No. 3 – Cramming doesn’t work
We are all deadline-driven to some extent. But lawmakers clearly misjudged how long it would take to work through this week’s bills. And until the final flurry, there was a kind of nonchalance in the Capitol, from both parties, that has marked this entire summer. True, there were not as many vital legislative proposals pending – the state’s fiscal woes have taken care of much of that. But the decision to hold a budget vote on the final  day to pass bills clearly led to the death of at least a handful of measures.

The budget vote was something that both sides agree could have happened weeks ago. In fact, members of both parties say the vote should have happened weeks ago, but blame the other side for holding up the vote.

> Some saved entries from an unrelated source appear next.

(** The type assertion [i.(T)] for a concrete type [T]: whether it holds. *)
Definition type_assert (T : reflect.rtype) (i : reflect.rvalue) : bool :=
  match reflect.Value_Type i with
  | Some t => reflect.rtype_eqb t T
  | None => false
  end.

(** [a == b] on two kinds *)
Notation "a == b" := (reflect.Kind_eqb a b) (at level 70, no associativity).

(** [func (v *Value) getResolvedValue() reflect.Value] *)
Definition getResolvedValue (v : Value) : reflect.rvalue :=
  if reflect.Value_IsValid (val v) &&
     (reflect.Value_Kind (val v) == reflect.Ptr)
  then reflect.Value_Elem (val v)
  else val v.

(** [IsString] *)
Definition IsString (v : Value) : bool :=
  reflect.Value_Kind (getResolvedValue v) == reflect.String.

(** [IsBool] *)
Definition IsBool (v : Value) : bool :=
  reflect.Value_Kind (getResolvedValue v) == reflect.Bool.

(** [IsFloat] *)
Definition IsFloat (v : Value) : bool :=
  (reflect.Value_Kind (getResolvedValue v) == reflect.Float32) ||
  (reflect.Value_Kind (getResolvedValue v) == reflect.Float64).

(** [IsInteger] *)
Definition IsInteger (v : Value) : bool :=
  (reflect.Value_Kind (getResolvedValue v) == reflect.Int) ||
  (reflect.Value_Kind (getResolvedValue v) == reflect.Int8) ||
  (reflect.Value_Kind (getResolvedValue v) == reflect.Int16) ||
  (reflect.Value_Kind (getResolvedValue v) == reflect.Int32) ||
  (reflect.Value_Kind (getResolvedValue v) == reflect.Int64) ||
  (reflect.Value_Kind (getResolvedValue v) == reflect.Uint) ||
  (reflect.Value_Kind (getResolvedValue v) == reflect.Uint8) ||
  (reflect.Value_Kind (getResolvedValue v) == reflect.Uint16) ||
  (reflect.Value_Kind (getResolvedValue v) == reflect.Uint32) ||
  (reflect.Value_Kind (getResolvedValue v) == reflect.Uint64).

(** [IsNumber] *)
Definition IsNumber (v : Value) : bool := IsInteger v || IsFloat v.

(** [Interface] *)
Definition Interface (v : Value) : reflect.rvalue :=
  if reflect.Value_IsValid (val v)
  then reflect.Value_Interface (val v)
  else go_nil.

(** [IsTime]: [_, ok := v.Interface().(time.Time)] *)
Definition IsTime (v : Value) : bool := type_assert time_Time (Interface v).

(** [IsNil] *)
Definition IsNil (v : Value) : bool :=
  negb (reflect.Value_IsValid (getResolvedValue v)).

(** [Bool] *)
Definition Bool (v : Value) : W bool :=
  match reflect.Value_Kind (getResolvedValue v) with
  | reflect.Bool => ret (reflect.Value_Bool (getResolvedValue v))
  | _ =>
      logf ("Value.Bool() not available for type: %s" ++ newline)
        (reflect.Kind_String (reflect.Value_Kind (getResolvedValue v))) ;;;
      ret false
  end.

(** [Time] *)
Definition Time (v : Value) : reflect.rvalue :=
  if type_assert time_Time (Interface v) then Interface v else time_zero.

(* ================================================================== *)
(** * A host to run the methods on *)
(* ================================================================== *)

(** An instance of each library function that [value.go] calls and this
    development takes as given; the examples and the instances of the
    theorems run on it. *)
Module example.

(** Decimal integer literals, the part of [strconv.ParseFloat] that the
    examples need: [None] stands for [err != nil]. *)
Fixpoint digits (s : string) (acc : Z) : option Z :=
  match s with
  | EmptyString => Some acc
  | String.String c rest =>
      let d := Z.of_N (N_of_ascii c) - 48 in
      if (0 <=? d) && (d <=? 9) then digits rest (10 * acc + d) else None
  end.

Definition ParseFloat (s : string) : option float :=
  match s with
  | EmptyString => None
  | String.String "-" (String.String _ _ as rest) =>
      option_map (fun n => conv.float64_of_int (- n)) (digits rest 0)
  | _ => option_map conv.float64_of_int (digits s 0)
  end.

(** No type of the examples has a [String] method. *)
Definition Stringer (i : reflect.rvalue) : option string := None.

(** The conversion of a short string into the 32 code points of the
    stack buffer, of a longer one into an allocation of its size. *)
Definition cap_of_runes (n : nat) : nat := Nat.max 32 n.

(** Two times are the same instant when their fields agree. *)
Definition time_Equal (t u : reflect.rvalue) : bool := reflect.go_eqb t u.

(** A stable insertion sort; it compares two elements by laying them out
    as a two-element slice for [Less]. *)
Fixpoint insert {A : Type} (less : list A -> nat -> nat -> W bool)
  (x : A) (sorted : list A) : W (list A) :=
  match sorted with
  | [] => ret [x]
  | y :: rest =>
      b <- less [y; x] 0%nat 1%nat ;;
      if b then (r <- insert less x rest ;; ret (y :: r))
      else ret (x :: y :: rest)
  end.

No. 4 – Absence makes the heart grow fonder

Leader of the state Senate seems like a thankless, and some times impossible, job. And it’s only made harder with the absence of Assemblywomen Jenny Oropeza (D-Long Beach) and Pat Wiggins (D-Santa Rosa), both out with medical conditions. Those two reliable Democratic votes made it harder to get bills off the Senate floor, though Steinberg’s office says their votes would have made the difference in the final outcome of only a couple of
measures.

Throughout the night, a block of moderates including Lou Correa (D-Santa Ana), Ron Calderon (D-Montebello) and Rod Wright (D-Los Angeles) made their presence felt on bills ranging from health-insurance regulation to ammunition. It’s just going to be harder to exert power in that house next year after members like Ed Hernandez (D-El Monte) Kevin De Leon (D-Los Angeles) and Juan Vargas (D-San Diego) join the Senate next year.